La République a été proclamée.
Sur leurs réponses négatives, ces citoyens ont appelé le citoyen HUROT serrurier et lui ont enjoint d’ouvrir de force la porte de la mairie afin d’en prendre possession.
Le citoyen LESELBE a immédiatement rapporté les pièces qu’il avait indûment enlevées.
Les citoyens LEJEUNE et CHRISTOFLEAU ont été désignés sur le champ pour composer l’administration provisoire de Ballan.
Hier ces deux citoyens ont réuni la garde nationale qui a consacré leur choix par un vote unanime.

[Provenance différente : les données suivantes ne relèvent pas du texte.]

(** X17. A request of the Mistral provider answered at the first try: the
    JSON returned is what [JSON.parse] makes of the reply between its
    first opening and its last closing brace; the token counts are those
    of the reply, zero where the reply has none, and the duration is the
    difference of the two clock readings. *)
Theorem mistral_extractFromText_first_try
  (this : Mistral.AWSBedrockMistralProvider) (text : jsstring) (schema : Schema)
  (w w1 w2 w3 : W) (start end_ : float) (reply : BedrockResponse)
  (e1 e2 e3 : list event) (value : Json) (costIn costOut : float) :
  performance_now P w = (Return start, w1, e1) ->
  client_send P {| req_model := Mistral.modelId this; req_text := Some text;
                   req_schema := Some schema; req_image := None |} w1
    = (Return reply, w2, e2) ->
  performance_now P w2 = (Return end_, w3, e3) ->
  brace_pair (or_empty (output_text reply)) ->
  JSON_parse P (Mistral.strategy1 (or_empty (output_text reply))) = Return value ->
  TokenCost.calculateTokenCost FINETUNED_MODELS (Mistral.model this) TokenCost.Input
    (or_zero (usage_inputTokens reply)) = Return costIn ->
  TokenCost.calculateTokenCost FINETUNED_MODELS (Mistral.model this) TokenCost.Output
    (or_zero (usage_outputTokens reply)) = Return costOut ->
  Mistral.extractFromText P FINETUNED_MODELS this text schema w
  = (Return {| json := value;
               usage := {| duration := PrimFloat.sub end_ start;
                           inputTokens := or_zero (usage_inputTokens reply);
                           outputTokens := or_zero (usage_outputTokens reply);
                           totalTokens := PrimFloat.add (or_zero (usage_inputTokens reply))
                                            (or_zero (usage_outputTokens reply));
                           inputCost := costIn;
                           outputCost := costOut;
                           totalCost := PrimFloat.add costIn costOut |} |},
     w3, [EvInvoke (e1 ++ e2 ++ e3)]).
Proof.
  intros H1 H2 H3 Hpair Hparse Hin Hout.
  unfold Mistral.extractFromText, Mistral.executeWithRetry.
  apply executeWithRetry_first_try.
  unfold Mistral.extractFromText_operation, bind at 1. rewrite H1.
  unfold bind at 1. rewrite H2. unfold bind at 1. rewrite H3.
  assert (Hp : Mistral.parseJson P (or_empty (output_text reply)) w3
               = (Return value, w3, [])).
  { unfold Mistral.parseJson, try_catch, lift.
    assert (Hne : Mistral.recoverJson (or_empty (output_text reply)) <> []).
    { intros E. now apply mistral_recoverJson_empty_iff in E. }
    destruct (Mistral.recoverJson (or_empty (output_text reply))) as [|x r] eqn:E;
      [contradiction|].
    cbn [falsy]. rewrite <- E, mistral_recoverJson_strategy1, Hparse. reflexivity. }
  unfold bind at 1. rewrite Hp.
  unfold bind at 1, lift at 1. rewrite Hin.
  unfold bind at 1, lift at 1. rewrite Hout.
  unfold ret, mkUsage. cbn [app]. rewrite !app_nil_r. reflexivity.
Qed.
Lemma landscape_outputStage_structure : structure outputStage.1.1 = structure g.
Proof.
  rewrite (touchesOnly_structure _ _ _ landscape_outputStage_touchesOnly).
  apply landscape_inputStage_structure.
Qed.

Lemma landscape_mechanismStage_structure : structure mechanismStage = structure g.
Proof.
  rewrite (touchesOnly_structure _ _ _ landscape_mechanismStage_touchesOnly).
  apply landscape_outputStage_structure.
Qed.

Lemma landscape_finalStage_structure : structure finalStage = structure g.
Proof.
  rewrite (touchesOnly_structure _ _ _ landscape_finalStage_touchesOnly).
  apply landscape_mechanismStage_structure.
Qed.

Lemma landscape_arrange_stages :
  arrange w g (processes g) (resources g) (centerXOf w g) (centerYOf w g) = finalStage.
Proof.
  unfold finalStage, mechanismStage, bottomRowY.
  pose proof landscape_outputStage_structure as Hs3. revert Hs3.
  unfold outputStage.
  pose proof landscape_inputStage_structure as Hs2. revert Hs2.
  unfold inputStage, processRight, processTop, processBottom, primarySize.
  unfold arrange. cbv zeta.
  fold (mainOf g). fold afterMain.
  rewrite (inputGroups_connections g afterMain)
    by (apply structure_connections, landscape_afterMain_structure).
  fold (inputNodesOf g). fold (inGroupsOf g).
  destruct (placeInputColumns _ _ afterMain (inGroupsOf g)) as [g2 ib].
  cbn [fst snd]. intros Hs2.
  rewrite (outputGroups_connections g g2) by (by apply structure_connections).
  fold (outputNodesOf g). fold (outGroupsOf g).
  destruct (placeOutputColumns _ _ _ g2 (outGroupsOf g)) as [[g3 ocr] ob].
  reflexivity.
Qed.

End Stages.

End LandscapeStages.

(** *** The stages of the portrait pass *)

Module PortraitStages.
Import Portrait.

Section Stages.

Variables (w : Window) (g : Graph).

Definition afterMain : Graph := placeMain w g (mainOf g) (centerXOf w g) (centerYOf w g).

Definition processRect : Size :=
  match mainOf g with
  | Some main => getNodeSize w afterMain main processFallback
  | None => processFallback
  end.

Definition processX : float :=
  match mainOf g with
  | Some main => x (positionOf afterMain main) + width processRect / 2
  | None => centerXOf w g
  end.

Definition processY : float :=
  match mainOf g with
  | Some main => y (positionOf afterMain main) + height processRect / 2
  | None => centerYOf w g
  end.

(** The groups of the main process. *)
Definition mainGroup (groups : Groups) : list NodeRef :=
  match mainOf g with
  | Some main => default [] (groupsGet groups main)
  | None => []
  end.

Definition inputMetrics : RowMetrics :=
  getRowMetrics w afterMain (mainGroup (inGroupsOf g)) resourceFallback.

Definition inputRowY : float :=
  processY - height processRect / 2 - offsetFromProcess - maxHeight inputMetrics.

Definition inputStage : Graph :=
  placeRowFromMetrics afterMain (mainGroup (inGroupsOf g)) inputMetrics processX inputRowY.

Definition outputMetrics : RowMetrics :=
  getRowMetrics w inputStage (mainGroup (outGroupsOf g)) resourceFallback.

Definition outputRowY : float := processY + height processRect / 2 + offsetFromProcess.

Definition outputStage : Graph :=
  placeRowFromMetrics inputStage (mainGroup (outGroupsOf g)) outputMetrics processX
    outputRowY.

Definition secondaryStage : Graph :=
  placeSecondaryRow w (inGroupsOf g) (outGroupsOf g) outputStage (secondariesOf g)
    processX outputRowY (maxHeight outputMetrics).

Definition maxRowRight : float :=
  Math.max (Math.max (processX + totalWidth inputMetrics / 2)
             (processX + totalWidth outputMetrics / 2))
       (processX + width processRect / 2).

Definition finalStage : Graph :=
  placeColumnRight w secondaryStage (mechanismsIn g) (maxRowRight + mechanismGap) processY.

(** The items that the sub-layout of a secondary process writes. *)
Definition secondaryItems (processNode : NodeRef) : list NodeRef :=
  default [] (groupsGet (outGroupsOf g) processNode)
  ++ default [] (groupsGet (inGroupsOf g) processNode).

Definition secondaryPlaces : list nat :=
  (secondariesOf g).*1
  ++ concat ((λ node, (secondaryItems node).*1) <$> secondariesOf g).

Lemma portrait_placeMain_touchesOnly g0 mainProcess cx cy :
  touchesOnly (LandscapeStages.mainPlaces mainProcess) g0
    (placeMain w g0 mainProcess cx cy).
Proof.
  destruct mainProcess as [main|]; simpl;
    [apply touchesOnly_setPos | apply touchesOnly_refl].
Qed.

Lemma placeSecondaryGroups_touchesOnly g0 processNode :
  touchesOnly (secondaryItems processNode).*1 g0
    (placeSecondaryGroups w (inGroupsOf g) (outGroupsOf g) g0 processNode).
Proof.
  unfold placeSecondaryGroups, secondaryItems. rewrite fmap_app.
  eapply touchesOnly_trans; apply placeRowFromMetrics_touchesOnly.
Qed.

Lemma placeSecondaryRow_touchesOnly g0 px py mh :
  touchesOnly secondaryPlaces g0
    (placeSecondaryRow w (inGroupsOf g) (outGroupsOf g) g0 (secondariesOf g) px py mh).
Proof.
  unfold placeSecondaryRow, secondaryPlaces.
  destruct (secondariesOf g) as [|s l] eqn:Hsec; [apply touchesOnly_refl|].
  eapply touchesOnly_trans; [apply placeRowFromMetrics_touchesOnly|].
  apply (foldl_place_touchesOnly
           (placeSecondaryGroups w (inGroupsOf g) (outGroupsOf g))
           (λ node, (secondaryItems node).*1)).
  apply placeSecondaryGroups_touchesOnly.
Qed.

Lemma portrait_afterMain_touchesOnly :
  touchesOnly (LandscapeStages.mainPlaces (mainOf g)) g afterMain.
Proof. apply portrait_placeMain_touchesOnly. Qed.

Lemma portrait_inputStage_touchesOnly :
  touchesOnly (mainGroup (inGroupsOf g)).*1 afterMain inputStage.
Proof. apply placeRowFromMetrics_touchesOnly. Qed.

Lemma portrait_outputStage_touchesOnly :
  touchesOnly (mainGroup (outGroupsOf g)).*1 inputStage outputStage.
Proof. apply placeRowFromMetrics_touchesOnly. Qed.

Lemma portrait_secondaryStage_touchesOnly : touchesOnly secondaryPlaces outputStage secondaryStage.
Proof. apply placeSecondaryRow_touchesOnly. Qed.

Lemma portrait_finalStage_touchesOnly : touchesOnly (mechanismsIn g).*1 secondaryStage finalStage.
Proof. apply placeColumnRight_touchesOnly. Qed.

Lemma portrait_afterMain_structure : structure afterMain = structure g.
Proof. eapply touchesOnly_structure, portrait_afterMain_touchesOnly. Qed.

Lemma portrait_inputStage_structure : structure inputStage = structure g.
Proof.
  rewrite (touchesOnly_structure _ _ _ portrait_inputStage_touchesOnly).
  apply portrait_afterMain_structure.
Qed.

Lemma portrait_outputStage_structure : structure outputStage = structure g.
Proof.
  rewrite (touchesOnly_structure _ _ _ portrait_outputStage_touchesOnly).
  apply portrait_inputStage_structure.
Qed.

Lemma portrait_secondaryStage_structure : structure secondaryStage = structure g.
Proof.
  rewrite (touchesOnly_structure _ _ _ portrait_secondaryStage_touchesOnly).
  apply portrait_outputStage_structure.
Qed.

Lemma portrait_finalStage_structure : structure finalStage = structure g.
Proof.
  rewrite (touchesOnly_structure _ _ _ portrait_finalStage_touchesOnly).
  apply portrait_secondaryStage_structure.
Qed.

Lemma portrait_arrange_stages :
  arrange w g (processes g) (resources g) (centerXOf w g) (centerYOf w g) = finalStage.
Proof.
  unfold finalStage, maxRowRight, secondaryStage, outputStage, outputRowY, outputMetrics,
    inputStage, inputRowY, inputMetrics, mainGroup, processX, processY, processRect.
  unfold arrange. cbv zeta.
  fold (mainOf g). fold afterMain.
  rewrite (inputGroups_connections g afterMain)
    by (apply structure_connections, portrait_afterMain_structure).
  rewrite (outputGroups_connections g afterMain)
    by (apply structure_connections, portrait_afterMain_structure).
  reflexivity.
Qed.

End Stages.

End PortraitStages.

(** *** C7: the pass only writes positions *)

Lemma autoArrangeNodes_stages w g :
  autoArrangeNodes w g
  = match nodes g with
    | [] => g
    | _ => if isPortrait w then PortraitStages.finalStage w g
           else LandscapeStages.finalStage w g
    end.
Proof.
  unfold autoArrangeNodes. destruct (nodes g); [done|].
  fold (processes g) (resources g).
  by rewrite PortraitStages.portrait_arrange_stages, LandscapeStages.landscape_arrange_stages.
Qed.

Lemma autoArrangeNodes_structure w g : structure (autoArrangeNodes w g) = structure g.
Proof.
  rewrite autoArrangeNodes_stages. destruct (nodes g); [done|].
  destruct (isPortrait w);
    [apply PortraitStages.portrait_finalStage_structure
    |apply LandscapeStages.landscape_finalStage_structure].
Qed.

Lemma nudge_structure move g : structure (nudge move g) = structure g.
Proof.
  unfold nudge. generalize (refs g) as l. intros l.
  assert (∀ g', structure g' = structure g →
            structure (foldl (λ g' node, setPos g' node (move (x (positionOf g' node)))
                                           (move (y (positionOf g' node)))) g' l)
            = structure g) as H; [|by apply H].
  induction l as [|node l IH]; intros g' Hg'; [done|].
  simpl. apply IH. by rewrite setPos_structure.
Qed.

Lemma refreshFrames_structure g : structure (refreshFrames g) = structure g.
Proof.
  unfold refreshFrames. destruct (nodes g); [done|].
  by rewrite !nudge_structure.
Qed.

(** C7.  A layout pass leaves the nodes with all their fields but the
    position, the connections and the view as they were; so do the two
    animation frames it requests at its end. *)
Theorem autoArrangeNodes_writes_positions_only (w : Window) (g : Graph) :
  info <$> nodes (autoArrangeNodes w g) = info <$> nodes g
  ∧ connections (autoArrangeNodes w g) = connections g
  ∧ scaling (autoArrangeNodes w g) = scaling g
  ∧ panning (autoArrangeNodes w g) = panning g
  ∧ length (nodes (autoArrangeNodes w g)) = length (nodes g)
  ∧ structure (refreshFrames (autoArrangeNodes w g)) = structure g.
Proof.
  pose proof (autoArrangeNodes_structure w g) as Hs.
  pose proof (structure_length _ _ Hs) as Hlen.
  unfold structure in Hs. injection Hs as H1 H2 H3 H4.
  repeat split; try done.
  rewrite refreshFrames_structure. apply autoArrangeNodes_structure.
Qed.

(** ** Grouping *)

(** The interfaces of a node. *)
Definition ports (node : NodeRef) : list Intf := inputs node.2 ++ outputs node.2.

(** In [g], the interface [i] belongs to [node] and to no other node. *)
Definition owns (g : Graph) (node : NodeRef) (i : Intf) : Prop :=
  i ∈ ports node ∧ ∀ n, n ∈ refs g → i ∈ ports n → n = node.

Lemma setAll_lookup (node : NodeRef) (l : list Intf) (m : gmap Intf NodeRef) (k : Intf) :
  foldl (λ m intf, <[intf := node]> m) m l !! k
  = if decide (k ∈ l) then Some node else m !! k.
Proof.
  revert m. induction l as [|i l IH]; intros m; simpl.
  - destruct (decide (k ∈ [])) as [H|H]; [by apply elem_of_nil in H | done].
  - rewrite IH.
    destruct (decide (k ∈ l)) as [Hl|Hl]; destruct (decide (k ∈ i :: l)) as [Hil|Hil];
      try done.
    + exfalso. apply Hil. by right.
    + apply elem_of_cons in Hil as [->|?]; [|done]. apply lookup_insert_eq.
    + apply lookup_insert_ne. intros ->. apply Hil. by left.
Qed.

Lemma interfaceNodeMap_snoc l node k :
  interfaceNodeMap (l ++ [node]) !! k
  = if decide (k ∈ ports node) then Some node else interfaceNodeMap l !! k.
Proof.
  unfold interfaceNodeMap. rewrite foldl_snoc, !setAll_lookup. unfold ports.
  destruct (decide (k ∈ outputs node.2)) as [Ho|Ho];
    destruct (decide (k ∈ inputs node.2)) as [Hi|Hi];
    destruct (decide (k ∈ inputs node.2 ++ outputs node.2)) as [Hio|Hio];
    try done; exfalso; rewrite elem_of_app in Hio; tauto.
Qed.

(** An interface that belongs to exactly one node is mapped to it. *)
Lemma interfaceNodeMap_owner l node k :
  node ∈ l → k ∈ ports node → (∀ n, n ∈ l → k ∈ ports n → n = node) →
  interfaceNodeMap l !! k = Some node.
Proof.
  induction l as [|n l IH] using rev_ind; intros Hin Hk Huniq.
  - by apply elem_of_nil in Hin.
  - rewrite interfaceNodeMap_snoc.
    destruct (decide (k ∈ ports n)) as [Hn|Hn].
    + f_equal. apply Huniq; [|done]. apply elem_of_app. right. by left.
    + apply IH; [|done|].
      * apply elem_of_app in Hin as [?|Hin]; [done|].
        apply list_elem_of_singleton in Hin as ->. done.
      * intros n' Hn'. apply Huniq. apply elem_of_app. by left.
Qed.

C’est donc avec surprise que les soussignés apprennent qu’aujourd’hui même, sur l’ordre du directeur des Postes de Tours, les dépêches du gouvernement ont été délivrées au citoyen LESEBLE ex-maire qui n’a jamais été digne de la confiance du peuple.

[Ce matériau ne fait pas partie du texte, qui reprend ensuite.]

(** X10. A boolean column whose default text is taken by none of the first
    four rules has the default false exactly when the text is false, and true
    for any other text. *)
Theorem boolean_default_true_unless_false (row : Row) (t : string) :
  data_type row = "boolean" →
  column_default row = Some t →
  t ≠ "" →
  execQuoted (Some t) = None →
  execJsonb (Some t) = None →
  t ≠ "now()" →
  testNextval (Some t) = false →
  ∃ d, getColumnType row = Ok d ∧ docType d = "boolean"
       ∧ defaultChain row (dataType d)
         = Ok (DBool (negb (bool_decide (t = "false"))), false).
Proof.
  intros Hdt Hcd Hne Hq Hjs Hnow Hnv.
  exists {| dataType := "BOOLEAN"; docType := "boolean"; comment := None; tsType := "boolean" |}.
  split; [|split; [done|]].
  - apply (inj Some). rewrite getColumnType_unfold. unfold getColumnType_body.
    rewrite Hdt. by eval_eqs.
  - unfold defaultChain. rewrite Hcd, Hq, Hjs, Hnv.
    rewrite bool_decide_eq_false_2 by congruence.
    assert (bool_decide (Some t = Some "false") = bool_decide (t = "false")) as ->
      by (apply bool_decide_ext; split; congruence).
    simpl. eval_eqs. by destruct t.
Qed.

Lemma array_dataType_neq (x s : string) :
  String.get 0 s ≠ Some "A"%char → eqs ("ARRAY(DataTypes." +:+ x +:+ ")") s = false.
Proof.
  intros Hs. apply eqs_false. intros <-. by apply Hs.
Qed.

Pour éviter qu’un pareil fait se renouvelle, ils déclarent se rendre dans cette salle afin d’en prendre possession et de confirmer aux citoyens LEJEUNE et CHRISTOFLEAU les pouvoirs qui ont été remis entre leurs mains ».
Suit une liste de 21 présents (1 propriétaire, 1 journalier et 19 artisans ou ouvriers, ce qui semble curieux dans une commune composée à 80 % de vignerons et d’agriculteurs).

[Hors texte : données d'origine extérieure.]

(** C10: two views constructed one after the other have different Index
    classes, whatever they are constructed from; so no index of one is
    equal to an index of the other, and in particular their [begin] and
    [end] indices are unequal. *)
Theorem indices_of_separate_views (c1 c2 : construction A)
    (st st1 st2 st3 : nat) v1 v2 :
  construct c1 st = (Ok v1, st1) ->
  (st1 <= st2)%nat ->
  construct c2 st2 = (Ok v2, st3) ->
  index_class v1 <> None ->
  index_class v2 <> None ->
  (forall i j, index_of v1 i -> index_of v2 j ->
     py_eq i j = Ok false /\ py_eq j i = Ok false) /\
  (exists b1 e1 b2 e2,
     begin v1 = Ok b1 /\ end_ v1 = Ok e1 /\
     begin v2 = Ok b2 /\ end_ v2 = Ok e2 /\
     py_eq b1 b2 = Ok false /\ py_eq e1 e2 = Ok false).
Proof.
  intros H1 Hle H2 N1 N2.
  destruct (construct_class _ _ _ _ H1 N1)
    as (-> & K1 & b1 & e1 & Hb1 & He1 & Ib1 & Ie1).
  destruct (construct_class _ _ _ _ H2 N2)
    as (-> & K2 & b2 & e2 & Hb2 & He2 & Ib2 & Ie2).
  assert (D : forall i j, index_of v1 i -> index_of v2 j ->
                          class_of i <> class_of j).
  { unfold index_of. intros i j Hi Hj E. rewrite <- E in Hj.
    destruct K1 as [K1|K1], K2 as [K2|K2];
      rewrite K1 in Hi; rewrite K2 in Hj; rewrite <- Hi in Hj;
      injection Hj as Hj; try discriminate; lia. }
  split.
  - intros i j Hi Hj. split; apply py_eq_different_classes; auto.
    intros E. now apply (D i j).
  - exists b1, e1, b2, e2. repeat split; trivial;
      apply py_eq_different_classes; auto.
Qed.

(** ** Lists *)

Lemma list_getitem_nat (T : Type) (l : list T) (k : nat) :
  list_getitem l (Z.of_nat k)
  = match nth_error l k with Some x => Ok x | None => Raise IndexError end.
Proof.
  unfold list_getitem.
  destruct (Z.ltb_spec (Z.of_nat k) 0) as [H|_]; [lia|].
  destruct (Z.ltb_spec (Z.of_nat k) 0) as [H|_]; [lia|]. simpl.
  rewrite Nat2Z.id.
  destruct (Z.leb_spec (Z.of_nat (length l)) (Z.of_nat k)) as [H|H];
    [|reflexivity].
  assert (E : nth_error l k = None) by (apply nth_error_None; lia).
  now rewrite E.
Qed.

Le procès-verbal suivant immédiatement est daté du 26 mars. Il est rédigé au nom d’un nouveau conseil municipal qui se présente comme régulièrement nommé par arrêté de la commission du gouvernement à la résidence de Tours. Il est présidé par le nouveau maire, M. de La POTERIE, et, à quelques exceptions près, ses membres sont ceux du conseil d’avant la Révolution.
Mariés ou concubins ?
Là où l’affaire intéresse les généalogistes, c’est que, dans l’intervalle, les « squatters » de la mairie ont enregistré des actes d’état civil, à savoir : 3 naissances, les 5, 14 et 16 mars ; 3 décès, les 1, 14 et 16 mars ; et surtout un mariage, le 28 février, dont voici un extrait :
« AU NOM DU PEUPLE SOUVERAIN
L’an mil huit cent quarante huit, le lundi 28 février, à deux heures de l’après-midi, devant nous, représentant du peuple, membre de la commission administrative provisoire de Ballan, membre de l’ex-conseil municipal de Ballan (Indre & Loire) ont comparu… Louis FRONTEAU… vigneron… de Notre-Dame d’Oë…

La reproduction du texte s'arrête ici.